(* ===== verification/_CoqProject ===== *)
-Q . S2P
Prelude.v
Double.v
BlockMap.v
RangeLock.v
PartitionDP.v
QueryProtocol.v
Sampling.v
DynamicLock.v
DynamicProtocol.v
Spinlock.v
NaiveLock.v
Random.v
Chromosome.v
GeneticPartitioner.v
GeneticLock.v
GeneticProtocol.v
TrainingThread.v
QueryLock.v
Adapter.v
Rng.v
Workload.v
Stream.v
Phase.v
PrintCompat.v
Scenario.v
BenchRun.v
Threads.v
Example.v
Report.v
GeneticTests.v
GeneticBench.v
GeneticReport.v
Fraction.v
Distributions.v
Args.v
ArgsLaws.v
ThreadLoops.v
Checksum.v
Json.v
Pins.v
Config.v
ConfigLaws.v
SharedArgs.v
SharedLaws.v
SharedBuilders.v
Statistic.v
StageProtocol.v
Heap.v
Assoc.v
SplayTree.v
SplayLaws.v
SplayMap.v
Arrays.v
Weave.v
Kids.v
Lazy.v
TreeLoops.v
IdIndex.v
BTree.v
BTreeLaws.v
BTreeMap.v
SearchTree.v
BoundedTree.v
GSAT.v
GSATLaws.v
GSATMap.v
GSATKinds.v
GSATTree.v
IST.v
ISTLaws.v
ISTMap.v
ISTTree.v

----

WHAT THIS TASK INVOLVES:
Copy out each entry once more, character for character.

ANSWER SECTION:
(* ===== verification/_CoqProject ===== *)
-Q . S2P
Prelude.v
Double.v
BlockMap.v
RangeLock.v
PartitionDP.v
QueryProtocol.v
Sampling.v
DynamicLock.v
DynamicProtocol.v
Spinlock.v
NaiveLock.v
Random.v
Chromosome.v
GeneticPartitioner.v
GeneticLock.v
GeneticProtocol.v
TrainingThread.v
QueryLock.v
Adapter.v
Rng.v
Workload.v
Stream.v
Phase.v
PrintCompat.v
Scenario.v
BenchRun.v
Threads.v
Example.v
Report.v
GeneticTests.v
GeneticBench.v
GeneticReport.v
Fraction.v
Distributions.v
Args.v
ArgsLaws.v
ThreadLoops.v
Checksum.v
Json.v
Pins.v
Config.v
ConfigLaws.v
SharedArgs.v
SharedLaws.v
SharedBuilders.v
Statistic.v
StageProtocol.v
Heap.v
Assoc.v
SplayTree.v
SplayLaws.v
SplayMap.v
Arrays.v
Weave.v
Kids.v
Lazy.v
TreeLoops.v
IdIndex.v
BTree.v
BTreeLaws.v
BTreeMap.v
SearchTree.v
BoundedTree.v
GSAT.v
GSATLaws.v
GSATMap.v
GSATKinds.v
GSATTree.v
IST.v
ISTLaws.v
ISTMap.v
ISTTree.v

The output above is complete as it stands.